The bill says electric utilities or municipally owned utilities “may not interconnect a facility to the ERCOT transmission grid that enables additional power to be imported into or exported out of the ERCOT power grid,” unless a certificate of convenience and necessity (CCN) is obtained from the PUCT. The bill requires the application for a CCN be made at least 180 days before the developer seeks a FERC order related to the interconnection.
Tres Amigas is one of several projects managed by Connecticut-based AltEnergy, an investment fund focused on alternative energy and agriculture.
Tests conducted by the Department of Energy and the University of Hawaii have shown it is possible to generate energy using ocean waves and then transmit it to the state’s power grid. In tests that started this summer, a 20-kW wave energy generator was installed off the coast of Oahu and started trickling energy into the grid. The wave energy converter, called Azura, is made by Northwest Energy Innovations, of Portland, Ore., and is one of the first attempts to demonstrate the practicality of a technology scientists have long envisioned.

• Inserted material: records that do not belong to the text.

(** * Verification of the research-paper pipeline core

    Shallow embedding of:
    - [scripts/biomarker_aggregator.py]: [BiomarkerAggregator]
      (name normalisation, [add_paper_results], [get_summary],
      [get_biomarker_details], [find_high_confidence_associations]);
    - [scripts/langchain_pipeline.py]: [_validate_extraction], [_validate_year];
    - [scripts/process_papers.py]: the tenacity retry policy wrapped around
      [process_single_paper], [save_results_to_csv] and the biomarker total
      of [track_metrics];
    - [scripts/summarize.py]: [chunk_text] and the response clean-up of the
      two summarisers;
    - [scripts/extract_text.py]: the text assembled by [extract_text_from_pdf].

    Modelling conventions.
    - Python [str] values are Rocq [string]s over ASCII; the character classes
      of Python's regular expressions and of [str.upper]/[str.lower] are
      written out for ASCII.
    - A Python [dict] (insertion ordered) is an association list; assignment to
      an existing key replaces its value in place, a new key is appended.
      A [defaultdict] lookup inserts the default value when the key is missing.
    - A Python [set] of strings is a duplicate-free list; its iteration order
      (hash based in Python) is not modelled.
    - Python floats computed by [a / b] are modelled by exact rationals [Q];
      JSON numbers read as floats are not part of the value model. *)

From Stdlib Require Import String Ascii Bool List Arith Lia ZArith QArith Qminmax.
From Stdlib Require Import Permutation Sorting.Sorted.
Import ListNotations.
Open Scope nat_scope.
Open Scope string_scope.
Open Scope list_scope.

(* ------------------------------------------------------------------ *)
(** ** Characters and strings *)

(** Characters matched by the character class [[-_\s]] of a [str] pattern
    (ASCII part of [\s]: tab, line feed, vertical tab, form feed, carriage
    return, the separators 0x1c-0x1f and space). *)
Definition is_sep (c : ascii) : bool :=
  let n := nat_of_ascii c in
  Ascii.eqb c "-"%char || Ascii.eqb c "_"%char
  || ((Nat.leb 9 n) && (Nat.leb n 13)) || ((Nat.leb 28 n) && (Nat.leb n 32)).

(** [str.upper] and [str.lower] on one ASCII character. *)
Definition upper_char (c : ascii) : ascii :=
  let n := nat_of_ascii c in
  if (Nat.leb 97 n) && (Nat.leb n 122) then ascii_of_nat (n - 32) else c.

Definition lower_char (c : ascii) : ascii :=
  let n := nat_of_ascii c in
  if (Nat.leb 65 n) && (Nat.leb n 90) then ascii_of_nat (n + 32) else c.

Fixpoint str_map (f : ascii -> ascii) (s : string) : string :=
  match s with
  | EmptyString => EmptyString
  | String c r => String (f c) (str_map f r)
  end.

Definition upper (s : string) : string := str_map upper_char s.
Definition lower (s : string) : string := str_map lower_char s.

(** [re.sub(r'[-_\s]', '', s)] *)
Fixpoint remove_separators (s : string) : string :=
  match s with
  | EmptyString => EmptyString
  | String c r => if is_sep c then remove_separators r
                  else String c (remove_separators r)
  end.

(** Matching a literal prefix at the start of a string; [Some rest] on a
    match. *)
Fixpoint strip_prefix (p s : string) : option string :=
  match p, s with
  | EmptyString, _ => Some s
  | String a p', String b s' =>
      if Ascii.eqb a b then strip_prefix p' s' else None
  | String _ _, EmptyString => None
  end.

(** [re.sub(r'^(GENE|PROTEIN|BIOMARKER):', '', s)]: the anchor [^] matches
    only at the start of the string, so at most one prefix is removed. *)
Definition strip_type_prefix (s : string) : string :=
  match strip_prefix "GENE:" s with
  | Some r => r
  | None =>
    match strip_prefix "PROTEIN:" s with
    | Some r => r
    | None =>
      match strip_prefix "BIOMARKER:" s with
      | Some r => r
      | None => s
      end
    end
  end.

(** Does the pattern [^(GENE|PROTEIN|BIOMARKER):] match? *)
Definition has_type_prefix (s : string) : bool :=
  match strip_prefix "GENE:" s, strip_prefix "PROTEIN:" s,
        strip_prefix "BIOMARKER:" s with
  | None, None, None => false
  | _, _, _ => true
  end.

(** [BiomarkerAggregator.normalize_biomarker_name] *)
Definition normalize_biomarker_name (name : string) : string :=
  match name with
  | EmptyString => EmptyString
  | _ =>
    let normalized := upper (remove_separators name) in
    strip_type_prefix normalized
  end.

(* ------------------------------------------------------------------ *)
(** ** Normaliser: auxiliary predicates *)

Fixpoint all_chars (f : ascii -> bool) (s : string) : bool :=
  match s with
  | EmptyString => true
  | String c r => f c && all_chars f r
  end.

Definition is_upper_fixed (c : ascii) : bool := Ascii.eqb (upper_char c) c.

(* ------------------------------------------------------------------ *)
(** ** Python dictionaries, defaultdicts and sets *)

Section Dict.
Context {V : Type}.

(** [d.get(k)] / [k in d] *)
Fixpoint lookup (k : string) (m : list (string * V)) : option V :=
  match m with
  | [] => None
  | (k', v) :: m' => if String.eqb k' k then Some v else lookup k m'
  end.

The floating platform captures the up-and-down and side-to-side motion of waves, converting it to electricity. It is anchored in water about 100 feet deep at a U.S. Navy testing facility. The small generator doesn’t even produce enough energy to serve a single household, but researchers say the data collected will be used to plan for a larger project in the future.
“Utilities and power project developers won’t even consider buying wave power technology unless they can see what an independent third party says it can really do,” said Steven Kopf, Northwest Energy Innovations CEO. “So we’re consciously running this test in all sorts of conditions, even when wave conditions are suboptimal for power production, just to get a complete picture of performance.”
House Speaker John Boehner said he favors lifting the ban on U.S. crude oil exports, a move that he said would create about a million jobs and strengthen the domestic oil industry. “If the administration wants to lift the ban for Iran,” Boehner said last week, “certainly the United States should not be the only country left in the world with such a ban in place.”
The ban was implemented after the Arab oil embargo of the 1970s, at a time when reduced imports drove up gasoline prices and even resulted in rationing. But since then, and particularly in the last 10 years, U.S. oil production has surged, partly because of the adoption of fracking.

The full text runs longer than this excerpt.